- Work to complete -
After locating the line that contains "revert stack. induction segs as [|seg segs IH]; intros stack;" in the records below, write out exactly that line and each line after it through the one that contains "Definition Quote (s", and nothing else.

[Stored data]
◆ ◆ ◆ ◆ ◆ ◆ ◆

(** * Paths: the package path *)

(** [path.Clean] on the segments of a path: [stack] is the output so far, the
    last segment first. *)
Fixpoint clean_segments (rooted : bool) (stack : list string) (segs : list string) : list string :=
  match segs with
  | [] => stack
  | seg :: segs =>
      clean_segments rooted
        (if (seg =? "")%string || (seg =? ".")%string then stack
         else if (seg =? "..")%string then
           match stack with
           | top :: below => if (top =? "..")%string then ".." :: stack else below
           | [] => if rooted then [] else [".."]
           end
         else seg :: stack) segs
  end.

Definition path_IsAbs (p : string) : bool := HasPrefix p "/".

Definition path_Clean (p : string) : string :=
  let rooted := path_IsAbs p in
  let body := Join (rev (clean_segments rooted [] (Split "/" p))) "/" in
  let out := if rooted then "/" +:+ body else body in
  if (out =? "")%string then "." else out.

Example clean_ex1 : map path_Clean ["a/../b"; "../../a"; "/../a"; "a//b/./c/"; ""; "/"; "a/.."]
  = ["b"; "../../a"; "/a"; "a/b/c"; "."; "/"; "."].
Proof. reflexivity. Qed.

(** A segment that is a name rather than path syntax. *)
Definition plain_segment (seg : string) : bool :=
  negb ((seg =? "")%string || (seg =? ".")%string || (seg =? "..")%string).

(** What [clean_segments] leaves of a relative path: some ".." and then names. *)
Lemma clean_segments_shape segs stack :
  (exists k names, stack = names ++ repeat ".." k /\ Forall (fun s => plain_segment s = true) names) ->
  exists k names, clean_segments false stack segs = names ++ repeat ".." k
    /\ Forall (fun s => plain_segment s = true) names.
Proof.
  revert stack. induction segs as [|seg segs IH]; intros stack Hst; simpl; [done|]. apply IH.
  destruct Hst as (k & names & -> & Hn).
  destruct ((seg =? "")%string || (seg =? ".")%string) eqn:E1; [by eauto|].
  destruct (String.eqb_spec seg "..") as [->|E2].
  - destruct names as [|n names]; simpl.
    + destruct k; simpl; [exists 1%nat, []|exists (S (S k)), []]; done.
    + apply Forall_cons in Hn as [Hn1 Hn2]. unfold plain_segment in Hn1.
      destruct (String.eqb_spec n "..") as [->|]; [done|]. by eauto.
  - exists k, (seg :: names). split; [done|]. constructor; [|done].
    unfold plain_segment. rewrite E1. simpl. by apply negb_true_iff, String.eqb_neq.
Qed.

Lemma clean_segments_plain segs stack :
  Forall (fun s => plain_segment s = true) segs -> clean_segments false stack segs = rev segs ++ stack.
Proof.
  revert stack. induction segs as [|seg segs IH]; intros stack; [done|].
  intros [Hs Hsegs]%Forall_cons. simpl. unfold plain_segment in Hs. apply negb_true_iff in Hs.
  apply orb_false_iff in Hs as [-> ->]. rewrite IH by done. by rewrite <- List.app_assoc.
Qed.

(** * Concatenation *)

Definition concat_string (l : list string) : string := foldr (fun a b => a +:+ b) "" l.

(** The text of one NUL byte. *)
Definition nul : string := String "000" "".

(** * Quoting *)

Definition hex_digit (n : Z) : string :=
  String.substring (Z.to_nat n) 1 "0123456789abcdef".

Definition quote_byte (c : ascii) : string :=
  let n := byteZ c in
  if n =? 7 then "\a" else if n =? 8 then "\b" else if n =? 9 then "\t" else if n =? 10 then "\n"
  else if n =? 11 then "\v" else if n =? 12 then "\f" else if n =? 13 then "\r"
  else if n =? 34 then String "\" (String c "") else if n =? 92 then "\\"
  else if (n <? 32) || (n =? 127) then "\x" +:+ hex_digit (n / 16) +:+ hex_digit (n mod 16)
  else String c "".

Fixpoint quote_go (s : string) : string :=
  match s with "" => "" | String c s' => quote_byte c +:+ quote_go s' end.

(** [fmt]'s %q; bytes above 127 are kept, as Go keeps printable text. *)
Definition Quote (s : string) : string :=
  let q := String (ascii_of_nat 34) "" in q +:+ quote_go s +:+ q.
(* ===== verification/GoRunes.v ===== *)
(** Runes: Go reads the text of a string as UTF-8, one rune after another, and
    takes one byte at a time where the bytes are not UTF-8. *)

From stdpp Require Import base list strings.
From Stdlib Require Import ZArith Lia Ascii.
From S2P Require Import Prelude GoStrings.

(** U+FFFD, which stands for a byte that opens no rune. *)
Definition RuneError : Z := 65533.

Definition cont_val (c : ascii) : Z := byteZ c - 128.

(** The second byte's range after a first byte: it excludes overlong forms,
    surrogates and what is past U+10FFFF. *)
Definition accept_range (b0 : Z) : Z * Z :=
  if b0 =? 224 then (160, 191)
  else if b0 =? 237 then (128, 159)
  else if b0 =? 240 then (144, 191)
  else if b0 =? 244 then (128, 143)
  else (128, 191).

(** [utf8.DecodeRuneInString]: the first rune and its width. *)
Definition DecodeRune (s : string) : Z * nat :=
  let bad := (RuneError, 1%nat) in
  match s with
  | "" => (RuneError, 0%nat)
  | String c0 s1 =>
      let b0 := byteZ c0 in
      let '(lo, hi) := accept_range b0 in
      if b0 <? 128 then (b0, 1%nat)
      else if (b0 <? 194) || (244 <? b0) then bad
      else
        match s1 with
        | "" => bad
        | String c1 s2 =>
            if negb (in_range lo hi c1) then bad
            else if b0 <? 224 then ((b0 - 192) * 64 + cont_val c1, 2%nat)
            else
              match s2 with
              | "" => bad
              | String c2 s3 =>
                  if negb (in_range 128 191 c2) then bad
                  else if b0 <? 240 then ((b0 - 224) * 4096 + cont_val c1 * 64 + cont_val c2, 3%nat)
                  else
                    match s3 with
                    | "" => bad
                    | String c3 _ =>
                        if negb (in_range 128 191 c3) then bad
                        else ((b0 - 240) * 262144 + cont_val c1 * 4096 + cont_val c2 * 64 + cont_val c3, 4%nat)
                    end
              end
        end
  end.

(** The runes of [for _, r := range s] and of [[]rune(s)]: [skip] counts the
    bytes of the rune just read that are still to pass. *)
Fixpoint runes_go (skip : nat) (s : string) : list Z :=
  match s with
  | "" => []
  | String c s' =>
      match skip with
      | S k => runes_go k s'
      | O => let '(r, n) := DecodeRune (String c s') in r :: runes_go (Nat.pred n) s'
      end
  end.

Definition Runes (s : string) : list Z := runes_go 0 s.

(** [utf8.RuneCountInString] *)
Definition RuneCount (s : string) : nat := length (Runes s).

(** [strings.Map] with a mapping into ASCII. *)
Definition MapASCII (f : Z -> ascii) (s : string) : string :=
  foldr (fun r => String (f r)) "" (Runes s).

Example Runes_ex :
  map Runes ["ab"; utf8 [195; 169]; utf8 [226; 132; 170; 65]; utf8 [192; 175]; utf8 [237; 160; 128];
             utf8 [240; 159; 152; 128]; utf8 [244; 144; 128; 128]; utf8 [226; 132]]
  = [[97; 98]; [233]; [8490; 65]; [RuneError; RuneError]; [RuneError; RuneError; RuneError]; [128512];
     [RuneError; RuneError; RuneError; RuneError]; [RuneError; RuneError]].
Proof. reflexivity. Qed.

(** * Lemmas *)

Lemma DecodeRune_ascii c s : is_ascii c = true -> DecodeRune (String c s) = (byteZ c, 1%nat).
Proof.
  unfold is_ascii, DecodeRune. intros ->. by destruct (accept_range (byteZ c)).
Qed.

(** The runes of an ASCII text are its bytes. *)
Lemma Runes_ascii s : all_bytes is_ascii s = true -> Runes s = byteZ <$> String.list_ascii_of_string s.
Proof.
  unfold Runes. induction s as [|c s IH]; [done|]. cbn [all_bytes runes_go].
  intros [Hc Hs]%andb_true_iff. rewrite DecodeRune_ascii by done. simpl. by rewrite IH.
Qed.

Lemma MapASCII_bytes (f : Z -> ascii) (p : ascii -> bool) s :
  (forall r, p (f r) = true) -> all_bytes p (MapASCII f s) = true.
Proof.
  intros Hp. unfold MapASCII. induction (Runes s) as [|r l IH]; [done|]. simpl. by rewrite Hp, IH.
Qed.

(** An ASCII text whose bytes the mapping keeps is kept. *)
Lemma MapASCII_id (f : Z -> ascii) s :
  all_bytes is_ascii s = true -> all_bytes (fun c => Ascii.eqb (f (byteZ c)) c) s = true ->
  MapASCII f s = s.
Proof.
  intros Ha Hf. unfold MapASCII. rewrite Runes_ascii by done. clear Ha.
  induction s as [|c s IH]; [done|]. simpl in *. apply andb_true_iff in Hf as [Hc Hs].
  apply Ascii.eqb_eq in Hc. rewrite Hc. f_equal. by apply IH.
Qed.

Lemma Runes_empty s : Runes s = [] <-> s = "".
Proof.
  unfold Runes. split; [|by intros ->]. destruct s as [|c s]; [done|]. cbn [runes_go].
  by destruct (DecodeRune (String c s)).
Qed.

(** [strings.ToLower]: the ASCII loop, or the Unicode one, whose tables are an
    argument. *)
Definition ToLowerU (lower_unicode : string -> string) (s : string) : string :=
  if all_bytes is_ascii s then ToLower s else lower_unicode s.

◆ ◆ ◆ ◆ ◆ ◆ ◆

- Answer section -
  revert stack. induction segs as [|seg segs IH]; intros stack; [done|].
  intros [Hs Hsegs]%Forall_cons. simpl. unfold plain_segment in Hs. apply negb_true_iff in Hs.
  apply orb_false_iff in Hs as [-> ->]. rewrite IH by done. by rewrite <- List.app_assoc.
Qed.

(** * Concatenation *)

Definition concat_string (l : list string) : string := foldr (fun a b => a +:+ b) "" l.

(** The text of one NUL byte. *)
Definition nul : string := String "000" "".

(** * Quoting *)

Definition hex_digit (n : Z) : string :=
  String.substring (Z.to_nat n) 1 "0123456789abcdef".

Definition quote_byte (c : ascii) : string :=
  let n := byteZ c in
  if n =? 7 then "\a" else if n =? 8 then "\b" else if n =? 9 then "\t" else if n =? 10 then "\n"
  else if n =? 11 then "\v" else if n =? 12 then "\f" else if n =? 13 then "\r"
  else if n =? 34 then String "\" (String c "") else if n =? 92 then "\\"
  else if (n <? 32) || (n =? 127) then "\x" +:+ hex_digit (n / 16) +:+ hex_digit (n mod 16)
  else String c "".

Fixpoint quote_go (s : string) : string :=
  match s with "" => "" | String c s' => quote_byte c +:+ quote_go s' end.

(** [fmt]'s %q; bytes above 127 are kept, as Go keeps printable text. *)
Definition Quote (s : string) : string :=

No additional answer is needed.